#### [Work request]
Filter the data for lines with the word "BackupError", then copy every line so identified.

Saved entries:

=-=-=

(** An empty directory at the destination may go before the archive comes. *)
Definition cleared (dst : path) (fs fs' : Files) : Prop :=
  fs' = fs \/ (fs' = delete dst fs /\ fs !! dst = Some Directory /\ forall q, q <> [] -> fs !! (dst ++ q) = None).
Definition restored_move (c : Config) (fs0 : Files) (b g dst : path) (m : BackupManifest) (s : Store)
    (r : res BackupError IntegrityReport) (s' : Store) : Prop :=
  db s' = db s /\ exists fs fs1, outside g (files s) fs /\ cleared dst fs fs1 /\
  ((files s' = fs1 /\ forall a, r <> Ok a)
   \/ (exists rep, surveyed_copy c fs0 b g m rep fs /\ healthy rep = true /\ fs !! g = Some Directory /\ moved g dst fs1 (files s')
       /\ forall a, r = Ok a -> a = rep)).
Lemma wp_assoc {E A B C} (m : M E A) (k : A -> M E B) (h : B -> M E C) (Q : res E C -> Store -> Prop) s :
  wp (bind (bind m k) h) Q s -> wp (bind m (fun a => bind (k a) h)) Q s.
Proof. intros H n. specialize (H n). unfold bind in *. by destruct (m (s, n)) as [[a|e] w]. Qed.
Lemma restore_staged_spec fs0 b dst c m g s : based g (files s) -> fresh g (files s) -> backup_at fs0 b m ->
  (forall p x, fs0 !! p = Some x -> files s !! p = Some x) ->
  wp (restore_staged b dst c m g) (restored_move c fs0 b g dst m s) s.
Proof.
  intros Hb Hf Hm Hsrc. unfold restore_staged.
  apply (wp_assoc (copy_backup_to_data_dir b m g) (fun _ => scan_staged_archive g c m)), wp_bind.
  eapply wp_mono; [|by apply (copy_and_scan_spec fs0)]. intros [rep|e] s1 (D1 & O1 & R1); simpl.
  2: { split; [done|]. exists (files s1), (files s1). split_and!; [done|by left|by left]. }
  destruct (R1 rep eq_refl) as [Hcopy Hg]. destruct (healthy rep) eqn:Eh; simpl.
  2: { apply wp_throw. split; [done|]. exists (files s1), (files s1). split_and!; [done|by left|by left]. }
  assert (Hfin : forall s2, db s2 = db s -> cleared dst (files s1) (files s2) ->
    wp (staging_finalize g dst &; ret rep) (restored_move c fs0 b g dst m s) s2).
  { intros s2 D2 C2. apply wp_bind. eapply wp_mono; [|apply staging_finalize_spec]. intros r s3 [D3 H3]; simpl.
    assert (Hmv : forall r', moved g dst (files s2) (files s3) -> (forall a, r' = Ok a -> a = rep) -> restored_move c fs0 b g dst m s r' s3).
    { intros r' Hmv Hr. split; [congruence|]. exists (files s1), (files s2). split_and!; [done|done|]. right. exists rep. by split_and!. }
    assert (Hun : forall e, files s3 = files s2 -> restored_move c fs0 b g dst m s (Err e) s3).
    { intros e E. split; [congruence|]. exists (files s1), (files s2). split_and!; [done|done|]. left. by split. }
    destruct r as [[]|e]; simpl; [apply wp_ret|]; (destruct H3 as [[Hr E]|Hm3]; [try done; by apply Hun|]); apply Hmv; try done.
    by intros a [= <-]. }
  assert (Herr : forall e, restored_move c fs0 b g dst m s (Err e) s1).
  { intros e. split; [done|]. exists (files s1), (files s1). split_and!; [done|by left|by left]. }
  apply wp_bind, wp_path_exists; cbn [then_wp]; [apply wp_bind, wp_ret, Hfin; [done|by left]|]. intros _.
  apply wp_bind, wp_bind. eapply wp_mono; [|apply ensure_empty_spec]. intros [[]|e] s2 ->; cbn [then_wp]; [|apply Herr].
  apply wp_remove_dir; cbn [then_wp]; [apply Herr|]. intros Hd He. apply Hfin; [done|]. right. cbn [files]. split; [done|].
  apply is_dir_in_true in Hd. rewrite no_entries in He. split; [|done]. destruct Hd as [?|(name & rest & [x Hx])]; [done|]. by rewrite He in Hx.
Qed.

(** A restored archive: the copy, surveyed, under its own name. *)
Definition restored_at (c : Config) (fs0 : Files) (b dst : path) (m : BackupManifest) (rep : IntegrityReport) (fs : Files) : Prop :=
  exists g t d d' n, archive_copy fs0 b m d t /\ surveyed (with_data_dir g c) m d t rep d'
    /\ (forall q, q <> [DATABASE_FILE_NAME] -> fs !! (dst ++ q) = (t ∪ service_files) !! q)
    /\ fs !! (dst ++ [DATABASE_FILE_NAME]) = Some (Regular (image n d')).
Definition any_leftover (b dst : path) : path -> Entry -> Prop := fun p x => leftover (parent b) p x \/ leftover (parent dst) p x.
(** What was there stays, except for an empty directory at the destination. *)
Record replaced (b dst : path) (fs fs' : Files) : Prop := {
  rp_entries : forall p x, fs !! p = Some x -> fs' !! p = Some x \/ (p = dst /\ x = Directory /\ free dst fs);
  rp_new : forall p x, fs !! p = None -> fs' !! p = Some x -> below dst p = true \/ any_leftover b dst p x;
}.
Definition nothing_new (b dst : path) (fs fs' : Files) : Prop :=
  forall p x, below dst p = true -> fs !! p = None -> fs' !! p = Some x -> leftover (parent b) p x \/ litter (parent dst) p.
Definition restore_post {A} (answer : BackupManifest -> IntegrityReport -> A) (c : Config) (b dst : path) (s : Store)
    (r : res BackupError A) (s' : Store) : Prop :=
  db s' = db s /\ replaced b dst (files s) (files s') /\
  ((exists m rep, backup_at (files s) b m /\ free dst (files s) /\ restored_at c (files s) b dst m rep (files s')
      /\ rep_status rep = Healthy /\ forall a, r = Ok a -> a = answer m rep)
   \/ ((forall a, r <> Ok a) /\ nothing_new b dst (files s) (files s'))).

Lemma preserved_replaced b dst fs fs' : dst <> [] -> preserved (any_leftover b dst) fs fs' -> replaced b dst fs fs' /\ nothing_new b dst fs fs'.
Proof.
  intros Hd [A B]. split; [split; [by left; auto|]|]; [intros p x Hno Hx; right; by apply B|].
  intros p x Hp Hno Hx. destruct (B p x Hno Hx) as [?|[?|[-> Hway]]]; [by left|by right|]. by destruct (on_the_way dst p).
Qed.
Lemma cleared_free dst fs0 fs fs1 : cleared dst fs fs1 -> (forall p x, fs0 !! p = Some x -> fs !! p = Some x) -> 
  free dst fs1 \/ fs1 <> fs -> free dst fs0.
Proof.
  intros Hc Hk Hf. assert (H : free dst fs).
  { destruct Hc as [->|(-> & H1 & H2)]; [by destruct Hf|]. split; [by right|done]. }
  destruct H as [H1 H2]. split.
  - destruct (fs0 !! dst) as [x|] eqn:E; [|by left]. apply Hk in E. right. destruct H1; congruence.
  - intros q Hq. destruct (fs0 !! (dst ++ q)) as [x|] eqn:E; [|done]. apply Hk in E. by rewrite H2 in E.
Qed.
Lemma cleared_lookup dst fs fs1 p : cleared dst fs fs1 -> p <> dst -> fs1 !! p = fs !! p.
Proof. intros [->|(-> & _)] Hp; [done|]. by rewrite lookup_delete_ne. Qed.
Lemma cleared_some dst fs fs1 p x : cleared dst fs fs1 -> fs1 !! p = Some x -> fs !! p = Some x.
Proof. intros [->|(-> & _)]; [done|]. by intros [_ ?]%lookup_delete_Some. Qed.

=-=-=

#### [Solution to this exercise]
    (r : res BackupError IntegrityReport) (s' : Store) : Prop :=
    (r : res BackupError A) (s' : Store) : Prop :=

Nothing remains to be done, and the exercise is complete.